• **MATERIAL TO PROCESS**
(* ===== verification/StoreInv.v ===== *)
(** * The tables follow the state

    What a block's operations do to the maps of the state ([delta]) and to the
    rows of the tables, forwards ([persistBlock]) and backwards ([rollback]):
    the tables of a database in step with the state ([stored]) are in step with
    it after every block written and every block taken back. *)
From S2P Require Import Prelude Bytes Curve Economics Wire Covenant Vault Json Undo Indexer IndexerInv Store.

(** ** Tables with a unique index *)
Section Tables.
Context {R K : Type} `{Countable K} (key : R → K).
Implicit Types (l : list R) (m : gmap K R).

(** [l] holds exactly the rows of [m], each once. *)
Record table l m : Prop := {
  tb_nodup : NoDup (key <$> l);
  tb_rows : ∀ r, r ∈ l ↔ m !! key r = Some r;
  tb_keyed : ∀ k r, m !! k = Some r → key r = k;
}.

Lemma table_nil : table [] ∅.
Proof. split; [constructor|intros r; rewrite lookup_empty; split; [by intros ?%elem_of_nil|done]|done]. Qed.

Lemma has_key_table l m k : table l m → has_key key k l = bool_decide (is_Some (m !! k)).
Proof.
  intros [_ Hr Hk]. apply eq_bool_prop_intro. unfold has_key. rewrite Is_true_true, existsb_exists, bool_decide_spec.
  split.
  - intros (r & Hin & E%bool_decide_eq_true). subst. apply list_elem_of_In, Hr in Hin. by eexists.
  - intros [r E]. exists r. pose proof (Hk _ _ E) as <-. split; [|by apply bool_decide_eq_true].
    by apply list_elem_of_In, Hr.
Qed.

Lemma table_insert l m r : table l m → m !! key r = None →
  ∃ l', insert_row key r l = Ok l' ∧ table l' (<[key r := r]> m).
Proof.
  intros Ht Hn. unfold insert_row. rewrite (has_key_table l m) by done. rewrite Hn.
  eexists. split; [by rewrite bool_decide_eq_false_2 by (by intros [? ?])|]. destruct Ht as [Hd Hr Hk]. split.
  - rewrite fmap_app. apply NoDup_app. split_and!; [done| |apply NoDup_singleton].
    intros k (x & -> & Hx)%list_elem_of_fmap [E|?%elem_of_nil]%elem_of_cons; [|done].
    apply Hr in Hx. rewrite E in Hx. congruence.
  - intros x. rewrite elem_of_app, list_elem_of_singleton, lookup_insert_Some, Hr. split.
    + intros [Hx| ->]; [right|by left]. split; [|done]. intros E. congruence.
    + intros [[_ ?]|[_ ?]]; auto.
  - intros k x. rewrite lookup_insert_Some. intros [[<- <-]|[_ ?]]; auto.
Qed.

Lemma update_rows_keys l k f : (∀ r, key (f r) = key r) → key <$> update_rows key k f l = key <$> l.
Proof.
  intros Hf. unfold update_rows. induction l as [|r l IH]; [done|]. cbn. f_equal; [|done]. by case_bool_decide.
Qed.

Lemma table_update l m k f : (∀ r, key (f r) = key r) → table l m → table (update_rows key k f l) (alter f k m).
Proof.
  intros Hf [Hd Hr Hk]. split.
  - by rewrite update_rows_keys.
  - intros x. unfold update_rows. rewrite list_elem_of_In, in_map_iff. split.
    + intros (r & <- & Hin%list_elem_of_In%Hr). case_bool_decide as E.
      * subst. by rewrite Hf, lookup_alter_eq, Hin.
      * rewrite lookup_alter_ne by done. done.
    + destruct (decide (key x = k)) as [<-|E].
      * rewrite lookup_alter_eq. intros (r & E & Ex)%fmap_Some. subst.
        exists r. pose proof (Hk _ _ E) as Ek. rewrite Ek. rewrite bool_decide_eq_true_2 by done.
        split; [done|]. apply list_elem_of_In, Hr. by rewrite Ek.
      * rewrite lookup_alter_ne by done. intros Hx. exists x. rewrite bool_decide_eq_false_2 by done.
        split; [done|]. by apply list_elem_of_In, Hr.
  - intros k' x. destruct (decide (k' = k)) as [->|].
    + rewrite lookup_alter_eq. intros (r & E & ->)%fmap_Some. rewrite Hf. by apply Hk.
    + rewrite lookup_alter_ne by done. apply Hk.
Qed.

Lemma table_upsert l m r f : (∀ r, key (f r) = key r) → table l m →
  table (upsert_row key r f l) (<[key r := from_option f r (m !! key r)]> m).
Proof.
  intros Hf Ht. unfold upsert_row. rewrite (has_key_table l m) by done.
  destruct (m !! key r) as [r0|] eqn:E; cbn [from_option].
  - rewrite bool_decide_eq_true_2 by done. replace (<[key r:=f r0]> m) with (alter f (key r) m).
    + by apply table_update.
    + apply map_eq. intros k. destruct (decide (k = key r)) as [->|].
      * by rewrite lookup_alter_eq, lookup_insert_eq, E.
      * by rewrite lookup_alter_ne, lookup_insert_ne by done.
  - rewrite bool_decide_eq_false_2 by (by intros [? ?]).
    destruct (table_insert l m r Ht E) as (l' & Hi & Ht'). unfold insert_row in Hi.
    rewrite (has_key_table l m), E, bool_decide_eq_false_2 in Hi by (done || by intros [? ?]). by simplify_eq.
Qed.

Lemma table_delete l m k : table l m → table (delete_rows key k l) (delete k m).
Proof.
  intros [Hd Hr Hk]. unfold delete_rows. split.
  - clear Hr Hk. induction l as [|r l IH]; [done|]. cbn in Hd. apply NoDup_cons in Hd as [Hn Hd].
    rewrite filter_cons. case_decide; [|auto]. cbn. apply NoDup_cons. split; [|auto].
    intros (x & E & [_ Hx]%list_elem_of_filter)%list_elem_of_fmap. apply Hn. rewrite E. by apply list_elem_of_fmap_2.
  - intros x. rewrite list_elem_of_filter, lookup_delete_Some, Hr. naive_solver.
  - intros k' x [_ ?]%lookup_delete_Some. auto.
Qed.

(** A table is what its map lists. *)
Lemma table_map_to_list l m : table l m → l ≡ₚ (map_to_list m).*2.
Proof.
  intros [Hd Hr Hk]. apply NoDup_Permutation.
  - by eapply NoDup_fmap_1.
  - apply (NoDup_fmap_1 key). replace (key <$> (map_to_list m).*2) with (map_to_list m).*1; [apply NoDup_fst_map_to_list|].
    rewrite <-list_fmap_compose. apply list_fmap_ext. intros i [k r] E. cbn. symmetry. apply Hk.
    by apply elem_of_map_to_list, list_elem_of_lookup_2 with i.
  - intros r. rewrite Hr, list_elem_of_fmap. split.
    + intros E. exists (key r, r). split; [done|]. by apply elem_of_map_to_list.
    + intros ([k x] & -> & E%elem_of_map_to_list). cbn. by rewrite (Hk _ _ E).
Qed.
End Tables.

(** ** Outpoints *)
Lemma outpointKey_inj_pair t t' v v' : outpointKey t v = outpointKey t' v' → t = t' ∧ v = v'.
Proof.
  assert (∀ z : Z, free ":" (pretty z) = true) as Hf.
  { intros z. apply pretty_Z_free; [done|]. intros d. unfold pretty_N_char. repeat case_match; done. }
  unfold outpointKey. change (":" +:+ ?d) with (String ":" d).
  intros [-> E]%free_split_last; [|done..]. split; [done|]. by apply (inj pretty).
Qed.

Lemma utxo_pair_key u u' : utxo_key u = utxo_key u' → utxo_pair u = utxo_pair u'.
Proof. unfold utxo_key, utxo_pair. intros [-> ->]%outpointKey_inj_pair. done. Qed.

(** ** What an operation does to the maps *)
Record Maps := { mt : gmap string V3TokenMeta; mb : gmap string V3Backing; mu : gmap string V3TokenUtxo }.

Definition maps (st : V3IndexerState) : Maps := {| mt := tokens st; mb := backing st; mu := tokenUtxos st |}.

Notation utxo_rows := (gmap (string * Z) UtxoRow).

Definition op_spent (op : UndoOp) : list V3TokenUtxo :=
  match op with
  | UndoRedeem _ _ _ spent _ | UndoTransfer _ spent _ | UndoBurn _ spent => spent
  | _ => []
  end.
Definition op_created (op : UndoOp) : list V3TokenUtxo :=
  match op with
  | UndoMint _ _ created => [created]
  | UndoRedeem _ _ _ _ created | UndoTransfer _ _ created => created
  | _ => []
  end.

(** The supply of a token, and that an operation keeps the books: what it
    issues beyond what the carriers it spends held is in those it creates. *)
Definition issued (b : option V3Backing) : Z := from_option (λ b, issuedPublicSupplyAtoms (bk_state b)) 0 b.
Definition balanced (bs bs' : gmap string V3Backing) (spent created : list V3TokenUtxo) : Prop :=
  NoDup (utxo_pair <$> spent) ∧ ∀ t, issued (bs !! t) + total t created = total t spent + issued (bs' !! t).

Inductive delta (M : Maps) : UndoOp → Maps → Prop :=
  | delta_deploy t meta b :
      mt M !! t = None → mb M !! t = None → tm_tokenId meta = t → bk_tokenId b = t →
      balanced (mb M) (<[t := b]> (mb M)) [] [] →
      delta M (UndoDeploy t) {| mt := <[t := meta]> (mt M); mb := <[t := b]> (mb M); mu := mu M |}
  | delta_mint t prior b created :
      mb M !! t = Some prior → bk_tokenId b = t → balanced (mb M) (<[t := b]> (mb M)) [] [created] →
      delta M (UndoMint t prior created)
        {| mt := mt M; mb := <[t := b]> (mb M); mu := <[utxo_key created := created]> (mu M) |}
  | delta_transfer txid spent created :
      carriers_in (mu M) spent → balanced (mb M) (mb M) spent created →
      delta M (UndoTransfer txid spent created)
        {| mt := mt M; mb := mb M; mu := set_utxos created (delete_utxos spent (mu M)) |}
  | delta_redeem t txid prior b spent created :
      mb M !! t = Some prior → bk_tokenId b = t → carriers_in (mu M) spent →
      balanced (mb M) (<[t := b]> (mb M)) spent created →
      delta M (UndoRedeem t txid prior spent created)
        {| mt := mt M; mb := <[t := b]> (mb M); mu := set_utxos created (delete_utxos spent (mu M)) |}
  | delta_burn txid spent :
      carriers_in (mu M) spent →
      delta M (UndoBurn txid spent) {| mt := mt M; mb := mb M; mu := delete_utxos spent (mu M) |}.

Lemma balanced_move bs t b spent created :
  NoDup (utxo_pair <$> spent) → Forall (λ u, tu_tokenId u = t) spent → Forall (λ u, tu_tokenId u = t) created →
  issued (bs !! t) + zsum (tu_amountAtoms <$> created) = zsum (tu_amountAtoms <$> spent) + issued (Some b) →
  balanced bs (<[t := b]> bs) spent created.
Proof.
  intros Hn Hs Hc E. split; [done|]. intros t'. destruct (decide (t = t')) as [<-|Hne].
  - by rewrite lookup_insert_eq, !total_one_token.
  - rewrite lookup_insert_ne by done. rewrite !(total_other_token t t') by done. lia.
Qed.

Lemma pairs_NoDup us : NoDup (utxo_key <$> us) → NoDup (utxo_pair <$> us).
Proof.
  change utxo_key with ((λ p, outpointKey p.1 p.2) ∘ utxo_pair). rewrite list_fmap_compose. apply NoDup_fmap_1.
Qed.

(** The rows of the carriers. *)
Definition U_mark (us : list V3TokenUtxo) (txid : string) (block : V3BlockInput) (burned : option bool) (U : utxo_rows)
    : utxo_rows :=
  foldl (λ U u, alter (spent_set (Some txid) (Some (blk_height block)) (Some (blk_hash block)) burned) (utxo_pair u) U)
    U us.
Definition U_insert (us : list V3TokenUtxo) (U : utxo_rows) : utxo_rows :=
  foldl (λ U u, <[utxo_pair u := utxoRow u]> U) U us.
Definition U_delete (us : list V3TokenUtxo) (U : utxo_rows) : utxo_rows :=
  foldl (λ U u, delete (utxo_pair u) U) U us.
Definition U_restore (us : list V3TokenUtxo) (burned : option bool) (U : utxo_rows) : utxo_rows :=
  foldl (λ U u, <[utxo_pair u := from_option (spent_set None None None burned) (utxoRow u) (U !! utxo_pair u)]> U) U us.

• **TASK TO CARRY OUT**
A verbatim transcription is needed of the lines above, starting at the line with "destruct (m !!" and ending at the line with "key r)) as [->|].", both included, and of nothing else.

• **ANSWER SPACE**
  destruct (m !! key r) as [r0|] eqn:E; cbn [from_option].
  - rewrite bool_decide_eq_true_2 by done. replace (<[key r:=f r0]> m) with (alter f (key r) m).
    + by apply table_update.
    + apply map_eq. intros k. destruct (decide (k = key r)) as [->|].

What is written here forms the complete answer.